Work to complete — Every record should be written out exactly, please.

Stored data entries
(* ===== verification/ImageDelete.v ===== *)
(** * daemon: finding and deleting images

    The model of daemon/image_delete.go, of [GetImageID] and [GetImage]
    (daemon/image.go), [imageNotExistToErrcode] (daemon/errors.go),
    [LogImageEvent] (daemon/events.go), [ParseIDOrReference]
    (reference/reference.go) and [TruncateID] (pkg/stringid/stringid.go), on top of
    the image store, the tag store and the store of containers.

    [ImageDelete] and its helpers append to a slice of records that they share
    through a pointer: the slice is threaded through as part of the state.  The
    last statement, [return records, daemon.imageDeleteHelper(..., &records, ...)],
    leaves the order in which the variable is read and the function called open in
    the language; the compilers call the function first, and so does the model. *)

From S2P Require Import Prelude GoStrings Layer ImageStore RefStore Container.
Local Open Scope nat_scope.

(** ** Data *)

Record container := mkContainer {
  ct_ID : string;
  ct_ImageID : string;
  ct_State : State
}.

(** types.ImageDelete: one of the two fields is set. *)
Record ImageDeleted := mkDeleted { del_Untagged : string; del_Deleted : string }.

(** An event of the type "image", with its attribute "name"; the labels of the
    image's configuration are left out. *)
Record image_event := mkImageEvent {
  ev_action : string;
  ev_imageID : string;
  ev_name : option string
}.

Record imageDeleteConflict := mkConflict {
  idc_hard : bool;
  idc_used : bool;
  idc_imgID : string;
  idc_message : string
}.

Inductive daemon_error :=
| ErrImageDoesNotExist (RefOrID : string)
| RequestNotFoundError (msg : string)
| RequestConflictError (msg : string)
| DeleteConflict (c : imageDeleteConflict)
| RefStoreError (e : ref_error)
| PlainError (msg : string).

(** conflictType: a set of bits. *)
Definition conflictDependentChild : Z := Z.shiftl 1 0.
Definition conflictRunningContainer : Z := Z.shiftl 1 1.
Definition conflictActiveReference : Z := Z.shiftl 1 2.
Definition conflictStoppedContainer : Z := Z.shiftl 1 3.
Definition conflictHard : Z := Z.lor conflictDependentChild conflictRunningContainer.
Definition conflictSoft : Z := Z.lor conflictActiveReference conflictStoppedContainer.
Definition has_conflict (mask c : Z) : bool := bool_decide (Z.land mask c ≠ 0%Z).

Definition shortLen : nat := 12.
Definition TruncateID (id : string) : string :=
  let id := match cut_at ":" id with Some (_, rest) => rest | None => id end in
  let trimTo := if decide (String.length id < shortLen) then String.length id else shortLen in
  String.substring 0 trimTo id.

Definition idc_Error (idc : imageDeleteConflict) : string :=
  let forceMsg := if idc_hard idc then "cannot be forced" else "must be forced" in
  "conflict: unable to delete " +:+ TruncateID (idc_imgID idc) +:+ " (" +:+ forceMsg +:+
    ") - " +:+ idc_message idc.

(** The verb %q, of a string without characters that it would escape. *)
Definition Sprintf_q (s : string) : string := String "034" s +:+ String "034" "".

Definition is_canonical (r : Named) : bool :=
  match r with canonicalRef _ _ => true | _ => false end.

(** The loop of [isSingleReference]; [None] is its early return. *)
Fixpoint single_ref_loop (repoRefs : list Named) (singleRef : option Named)
    (canonicalRefs : gset string) : option (option Named * gset string) :=
  match repoRefs with
  | [] => Some (singleRef, canonicalRefs)
  | repoRef :: repoRefs =>
      if is_canonical repoRef
      then single_ref_loop repoRefs singleRef ({[Named_Name repoRef]} ∪ canonicalRefs)
      else match singleRef with
           | None => single_ref_loop repoRefs (Some repoRef) canonicalRefs
           | Some _ => None
           end
  end.

Definition isSingleReference (repoRefs : list Named) : bool :=
  match repoRefs with
  | [] => false
  | [_] => true
  | first :: _ =>
      match single_ref_loop repoRefs None ∅ with
      | None => false
      | Some (singleRef, canonicalRefs) =>
          bool_decide (size canonicalRefs = 1) &&
          bool_decide (Named_Name (default first singleRef) ∈ canonicalRefs)
      end
  end.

Problem solution —
(* ===== verification/ImageDelete.v ===== *)
(** * daemon: finding and deleting images

    The model of daemon/image_delete.go, of [GetImageID] and [GetImage]
    (daemon/image.go), [imageNotExistToErrcode] (daemon/errors.go),
    [LogImageEvent] (daemon/events.go), [ParseIDOrReference]
    (reference/reference.go) and [TruncateID] (pkg/stringid/stringid.go), on top of
    the image store, the tag store and the store of containers.

    [ImageDelete] and its helpers append to a slice of records that they share
    through a pointer: the slice is threaded through as part of the state.  The
    last statement, [return records, daemon.imageDeleteHelper(..., &records, ...)],
    leaves the order in which the variable is read and the function called open in
    the language; the compilers call the function first, and so does the model. *)

From S2P Require Import Prelude GoStrings Layer ImageStore RefStore Container.
Local Open Scope nat_scope.

(** ** Data *)

Record container := mkContainer {
  ct_ID : string;
  ct_ImageID : string;
  ct_State : State
}.

(** types.ImageDelete: one of the two fields is set. *)
Record ImageDeleted := mkDeleted { del_Untagged : string; del_Deleted : string }.

(** An event of the type "image", with its attribute "name"; the labels of the
    image's configuration are left out. *)
Record image_event := mkImageEvent {
  ev_action : string;
  ev_imageID : string;
  ev_name : option string
}.

Record imageDeleteConflict := mkConflict {
  idc_hard : bool;
  idc_used : bool;
  idc_imgID : string;
  idc_message : string
}.

Inductive daemon_error :=
| ErrImageDoesNotExist (RefOrID : string)
| RequestNotFoundError (msg : string)
| RequestConflictError (msg : string)
| DeleteConflict (c : imageDeleteConflict)
| RefStoreError (e : ref_error)
| PlainError (msg : string).

(** conflictType: a set of bits. *)
Definition conflictDependentChild : Z := Z.shiftl 1 0.
Definition conflictRunningContainer : Z := Z.shiftl 1 1.
Definition conflictActiveReference : Z := Z.shiftl 1 2.
Definition conflictStoppedContainer : Z := Z.shiftl 1 3.
Definition conflictHard : Z := Z.lor conflictDependentChild conflictRunningContainer.
Definition conflictSoft : Z := Z.lor conflictActiveReference conflictStoppedContainer.
Definition has_conflict (mask c : Z) : bool := bool_decide (Z.land mask c ≠ 0%Z).

Definition shortLen : nat := 12.
Definition TruncateID (id : string) : string :=
  let id := match cut_at ":" id with Some (_, rest) => rest | None => id end in
  let trimTo := if decide (String.length id < shortLen) then String.length id else shortLen in
  String.substring 0 trimTo id.

Definition idc_Error (idc : imageDeleteConflict) : string :=
  let forceMsg := if idc_hard idc then "cannot be forced" else "must be forced" in
  "conflict: unable to delete " +:+ TruncateID (idc_imgID idc) +:+ " (" +:+ forceMsg +:+
    ") - " +:+ idc_message idc.

(** The verb %q, of a string without characters that it would escape. *)
Definition Sprintf_q (s : string) : string := String "034" s +:+ String "034" "".

Definition is_canonical (r : Named) : bool :=
  match r with canonicalRef _ _ => true | _ => false end.

(** The loop of [isSingleReference]; [None] is its early return. *)
Fixpoint single_ref_loop (repoRefs : list Named) (singleRef : option Named)
    (canonicalRefs : gset string) : option (option Named * gset string) :=
  match repoRefs with
  | [] => Some (singleRef, canonicalRefs)
  | repoRef :: repoRefs =>
      if is_canonical repoRef
      then single_ref_loop repoRefs singleRef ({[Named_Name repoRef]} ∪ canonicalRefs)
      else match singleRef with
           | None => single_ref_loop repoRefs (Some repoRef) canonicalRefs
           | Some _ => None
           end
  end.

Definition isSingleReference (repoRefs : list Named) : bool :=
  match repoRefs with
  | [] => false
  | [_] => true
  | first :: _ =>
      match single_ref_loop repoRefs None ∅ with
      | None => false
      | Some (singleRef, canonicalRefs) =>
          bool_decide (size canonicalRefs = 1) &&
          bool_decide (Named_Name (default first singleRef) ∈ canonicalRefs)
      end
  end.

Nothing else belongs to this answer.